**Data excerpts**
:::::

(* ===== verification/Subscription.v ===== *)
(** * The [surrealdb-subscription/1] ordered-window protocol.

    Models [crates/surrealdb-sync-protocol/src/subscription.rs]: requests,
    responses and their shape validation.  The [u16] row limits and [u64]
    revisions are [N], [i64] sort keys are [Z]; query parameters are a
    [BTreeMap], a finite map iterated in key order. *)

From S2P Require Import Prelude Protocol.

Definition MAX_SUBSCRIPTIONS : N := 32.
Definition MAX_WINDOW_ROWS : N := 32.
Definition MAX_PARAMETERS : N := 8.
Definition MAX_SUBSCRIPTION_TEXT : N := 256.
Definition MAX_SUBSCRIPTION_BYTES : N := 256 * 1024.

Inductive QueryScalar :=
| SBool (b : bool)
| SInt (z : Z)
| SText (s : string).

Inductive ScalarKind := KBool | KInt | KText.

Definition scalar_kind (q : QueryScalar) : ScalarKind :=
  match q with SBool _ => KBool | SInt _ => KInt | SText _ => KText end.

(** The derived [Ord]: constructors in declaration order, then the payload. *)
Definition scalar_cmp (a b : QueryScalar) : comparison :=
  match a, b with
  | SBool x, SBool y => Bool.compare x y
  | SBool _, _ => Lt
  | SInt x, SInt y => Z.compare x y
  | SInt _, SBool _ => Gt
  | SInt _, SText _ => Lt
  | SText x, SText y => str_cmp x y
  | SText _, _ => Gt
  end.

Inductive SortDirection := Ascending | Descending.

Inductive SubscriptionCommand :=
| CmdStart (subscription_id : string) (generation : N) (definition_id : string)
           (parameters : gmap string QueryScalar) (limit : N)
| CmdResume (subscription_id : string) (generation : N) (token : OpaqueCheckpoint)
| CmdCancel (subscription_id : string) (generation : N).

Definition command_identity (c : SubscriptionCommand) : string * N :=
  match c with
  | CmdStart subscription_id generation _ _ _
  | CmdResume subscription_id generation _
  | CmdCancel subscription_id generation => (subscription_id, generation)
  end.

Record SubscriptionRequest := mkSubRequest {
  sreq_partition_id : PartitionId;
  sreq_client_id : ClientId;
  sreq_requested_scope : ScopeIdentity;
  sreq_subscription_revision : N;
  sreq_command : SubscriptionCommand;
}.

Record WindowCoverage := mkWindow {
  win_definition_id : string;
  win_limit : N;
  win_order_field : string;
  win_order_kind : ScalarKind;
  win_direction : SortDirection;
}.

Record SubscriptionRow (V : Type) := mkRow {
  row_record_id : RecordId;
  row_value : V;
  row_version : N;
  row_sort_key : QueryScalar;
}.
Arguments mkRow {V} _ _ _ _.
Arguments row_record_id {V} _.
Arguments row_value {V} _.
Arguments row_version {V} _.
Arguments row_sort_key {V} _.

Inductive MembershipChange (V : Type) :=
| MUpsert (row : SubscriptionRow V)
| MLeave (record_id : RecordId)
| MDelete (record_id : RecordId) (version : N).
Arguments MUpsert {V} _.
Arguments MLeave {V} _.
Arguments MDelete {V} _ _.

Inductive WindowResetReason := Initial | Expired | Stale | WEpochChanged | PlanChanged.

Inductive WindowResponseKind :=
| WSnapshot (reason : WindowResetReason)
| WDelta (before_revision : N)
| WCancelled.

Record SubscriptionResponse (V : Type) := mkSubResponse {
  sr_partition_id : PartitionId;
  sr_client_id : ClientId;
  sr_subscription_id : string;
  sr_generation : N;
  sr_plan_fingerprint : string;
  sr_scope : ScopeSnapshot;
  sr_frontier : Cursor;
  sr_view_revision : N;
  sr_coverage : WindowCoverage;
  sr_response : WindowResponseKind;
  sr_token : option OpaqueCheckpoint;
  sr_ordered_ids : list RecordId;
  sr_changes : list (MembershipChange V);
}.
Arguments mkSubResponse {V} _ _ _ _ _ _ _ _ _ _ _ _ _.
Arguments sr_partition_id {V} _.
Arguments sr_client_id {V} _.
Arguments sr_subscription_id {V} _.
Arguments sr_generation {V} _.
Arguments sr_plan_fingerprint {V} _.
Arguments sr_scope {V} _.
Arguments sr_frontier {V} _.
Arguments sr_view_revision {V} _.
Arguments sr_coverage {V} _.
Arguments sr_response {V} _.
Arguments sr_token {V} _.
Arguments sr_ordered_ids {V} _.
Arguments sr_changes {V} _.

#[export] Instance QueryScalar_eq_dec : EqDecision QueryScalar.
Proof. solve_decision. Defined.
#[export] Instance ScalarKind_eq_dec : EqDecision ScalarKind.
Proof. solve_decision. Defined.
#[export] Instance SortDirection_eq_dec : EqDecision SortDirection.
Proof. solve_decision. Defined.
#[export] Instance SubscriptionCommand_eq_dec : EqDecision SubscriptionCommand.
Proof. solve_decision. Defined.
#[export] Instance SubscriptionRequest_eq_dec : EqDecision SubscriptionRequest.
Proof. solve_decision. Defined.
#[export] Instance WindowCoverage_eq_dec : EqDecision WindowCoverage.
Proof. solve_decision. Defined.
#[export] Instance SubscriptionRow_eq_dec {V} `{!EqDecision V} :
  EqDecision (SubscriptionRow V).
Proof. solve_decision. Defined.

(** ** Validation *)

Definition valid_subscription_text (value : string) : bool :=
  negb (str_is_empty value) && (str_len value <=? MAX_SUBSCRIPTION_TEXT)%N.

(** [match value { QueryScalar::Text(value) => value.len() <= MAX, _ => true }] *)
Definition scalar_text_bounded (q : QueryScalar) : bool :=
  match q with SText value => (str_len value <=? MAX_SUBSCRIPTION_TEXT)%N | _ => true end.

Definition validate_subscription_request (request : SubscriptionRequest) : bool :=
  let '(id, generation) := command_identity (sreq_command request) in
  if negb (valid_subscription_text (sreq_partition_id request))
     || negb (valid_subscription_text (sreq_client_id request))
     || negb (valid_subscription_text (sreq_requested_scope request))
     || negb (valid_subscription_text id)
     || (generation =? 0)%N
  then false
  else
    match sreq_command request with
    | CmdStart _ _ definition_id parameters limit =>
        valid_subscription_text definition_id
        && (0 <? limit)%N
        && (limit <=? MAX_WINDOW_ROWS)%N
        && (map_len parameters <=? MAX_PARAMETERS)%N
        && forallb (λ kv, valid_subscription_text kv.1 && scalar_text_bounded kv.2)
             (btree_entries parameters)
    | CmdResume _ _ token => valid_subscription_text token
    | CmdCancel _ _ => true
    end.

Definition change_record_id {V} (change : MembershipChange V) : RecordId :=
  match change with
  | MUpsert row => row_record_id row
  | MLeave record_id | MDelete record_id _ => record_id
  end.

Definition is_upsert_change {V} (change : MembershipChange V) : bool :=
  match change with MUpsert _ => true | _ => false end.

Definition response_shape {V} (response : SubscriptionResponse V) : bool :=
  match sr_response response with
  | WCancelled =>
      bool_decide (sr_token response = None)
      && bool_decide (sr_ordered_ids response = [])
      && match sr_changes response with [] => true | _ => false end
  | WSnapshot _ =>
      bool_decide (is_Some (sr_token response))
      && forallb is_upsert_change (sr_changes response)
  | WDelta _ => bool_decide (is_Some (sr_token response))
  end.

Definition validate_subscription_response {V} (response : SubscriptionResponse V) : bool :=
  let change_ids : gset string :=
    list_to_set (change_record_id <$> sr_changes response) in
  let coverage := sr_coverage response in
  response_shape response
  && (set_len change_ids =? vec_len (sr_changes response))%N
  && (set_len (list_to_set (sr_ordered_ids response))
        =? vec_len (sr_ordered_ids response))%N
  && valid_subscription_text (sr_partition_id response)
  && valid_subscription_text (sr_client_id response)
  && valid_subscription_text (sr_subscription_id response)
  && (0 <? sr_generation response)%N
  && valid_subscription_text (sr_plan_fingerprint response)
  && (0 <? epoch (sr_frontier response))%N
  && (0 <? sr_view_revision response)%N
  && valid_subscription_text (scope_identity (sr_scope response))
  && valid_subscription_text (win_definition_id coverage)
  && valid_subscription_text (win_order_field coverage)
  && (0 <? win_limit coverage)%N
  && (win_limit coverage <=? MAX_WINDOW_ROWS)%N
  && (vec_len (sr_ordered_ids response) <=? win_limit coverage)%N
  && forallb valid_subscription_text (sr_ordered_ids response)
  && (vec_len (sr_changes response) <=? MAX_WINDOW_ROWS * 2)%N
  && match sr_token response with
     | None => true
     | Some token => valid_subscription_text token
     end
  && forallb (λ change, match change with
       | MUpsert row =>
           valid_subscription_text (row_record_id row)
           && (0 <? row_version row)%N
           && bool_decide (scalar_kind (row_sort_key row) = win_order_kind coverage)
           && scalar_text_bounded (row_sort_key row)
       | MLeave record_id => valid_subscription_text record_id
       | MDelete record_id version =>
           valid_subscription_text record_id && (0 <? version)%N
       end) (sr_changes response).

(** ** The row order of a window *)

(** The comparator of [ordered] and of the slot validation: the sort keys in the
    window's direction, ties broken by increasing record id. *)
Definition row_cmp {V} (direction : SortDirection) (a b : SubscriptionRow V) : comparison :=
  let comparison := scalar_cmp (row_sort_key a) (row_sort_key b) in
  let comparison :=
    match direction with Ascending => comparison | Descending => CompOpp comparison end in
  ordering_then comparison (str_cmp (row_record_id a) (row_record_id b)).

Lemma scalar_cmp_eq a b : scalar_cmp a b = Eq ↔ a = b.
Proof.
  destruct a as [x|x|x], b as [y|y|y]; simpl; try (split; [done|]; by inversion 1).
  - destruct x, y; naive_solver.
  - rewrite Z.compare_eq_iff. naive_solver.
  - rewrite str_cmp_eq. naive_solver.
Qed.

Lemma scalar_cmp_antisym a b : scalar_cmp b a = CompOpp (scalar_cmp a b).
Proof.
  destruct a as [x|x|x], b as [y|y|y]; simpl; try done.
  - by destruct x, y.
  - apply Z.compare_antisym.
  - apply str_cmp_antisym.
Qed.

Lemma scalar_cmp_lt_trans a b c :
  scalar_cmp a b = Lt → scalar_cmp b c = Lt → scalar_cmp a c = Lt.
Proof.
  destruct a as [x|x|x], b as [y|y|y], c as [z|z|z]; simpl; try done.
  - by destruct x, y, z.
  - rewrite !Z.compare_lt_iff. lia.
  - apply str_lt_trans.
Qed.

Lemma row_cmp_antisym {V} d (a b : SubscriptionRow V) : row_cmp d b a = CompOpp (row_cmp d a b).
Proof.
  unfold row_cmp. rewrite (scalar_cmp_antisym (row_sort_key a)), (str_cmp_antisym (row_record_id b)).
  destruct d, (scalar_cmp (row_sort_key a) (row_sort_key b)); simpl; done.
Qed.

Lemma row_cmp_eq {V} d (a b : SubscriptionRow V) :
  row_cmp d a b = Eq ↔ row_sort_key a = row_sort_key b ∧ row_record_id a = row_record_id b.
Proof.
  unfold row_cmp. rewrite <-scalar_cmp_eq, <-str_cmp_eq.
  destruct d, (scalar_cmp (row_sort_key a) (row_sort_key b)); simpl; naive_solver.
Qed.

Lemma row_cmp_lt_trans {V} d (a b c : SubscriptionRow V) :
  row_cmp d a b = Lt → row_cmp d b c = Lt → row_cmp d a c = Lt.
Proof.
  unfold row_cmp. intros Hab Hbc.
  pose proof (scalar_cmp_lt_trans (row_sort_key a) (row_sort_key b) (row_sort_key c)) as T1.
  pose proof (scalar_cmp_lt_trans (row_sort_key c) (row_sort_key b) (row_sort_key a)) as T2.
  pose proof (str_lt_trans (row_record_id a) (row_record_id b) (row_record_id c)) as T3.
  pose proof (scalar_cmp_eq (row_sort_key a) (row_sort_key b)) as E1.
  pose proof (scalar_cmp_eq (row_sort_key b) (row_sort_key c)) as E2.
  rewrite (scalar_cmp_antisym (row_sort_key b)), (scalar_cmp_antisym (row_sort_key a) (row_sort_key b)),
    (scalar_cmp_antisym (row_sort_key a) (row_sort_key c)) in T2.
  unfold str_lt in T3.
  destruct (scalar_cmp (row_sort_key a) (row_sort_key b)) eqn:C1;
  destruct (scalar_cmp (row_sort_key b) (row_sort_key c)) eqn:C2.
  all: try (rewrite (proj1 E1 eq_refl) in *; rewrite C2 in *).
  all: try (rewrite <-(proj1 E2 eq_refl) in *; rewrite C1 in *).
  all: destruct d; simpl in *; try done; auto.
  all: try (rewrite T1 by done; done).
  all: destruct (scalar_cmp (row_sort_key a) (row_sort_key c)); simpl in *;
    try done; exfalso; first [by discriminate (T2 eq_refl eq_refl)|by discriminate (T1 eq_refl eq_refl)].
Qed.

:::::

**EXERCISE REQUIREMENTS**
Look through the entries, and return every line that the word "string" appears in.

**FINISHED EXERCISE**
| SText (s : string).
| CmdStart (subscription_id : string) (generation : N) (definition_id : string)
           (parameters : gmap string QueryScalar) (limit : N)
| CmdResume (subscription_id : string) (generation : N) (token : OpaqueCheckpoint)
| CmdCancel (subscription_id : string) (generation : N).
Definition command_identity (c : SubscriptionCommand) : string * N :=
  win_definition_id : string;
  win_order_field : string;
  sr_subscription_id : string;
  sr_plan_fingerprint : string;
Definition valid_subscription_text (value : string) : bool :=
  let change_ids : gset string :=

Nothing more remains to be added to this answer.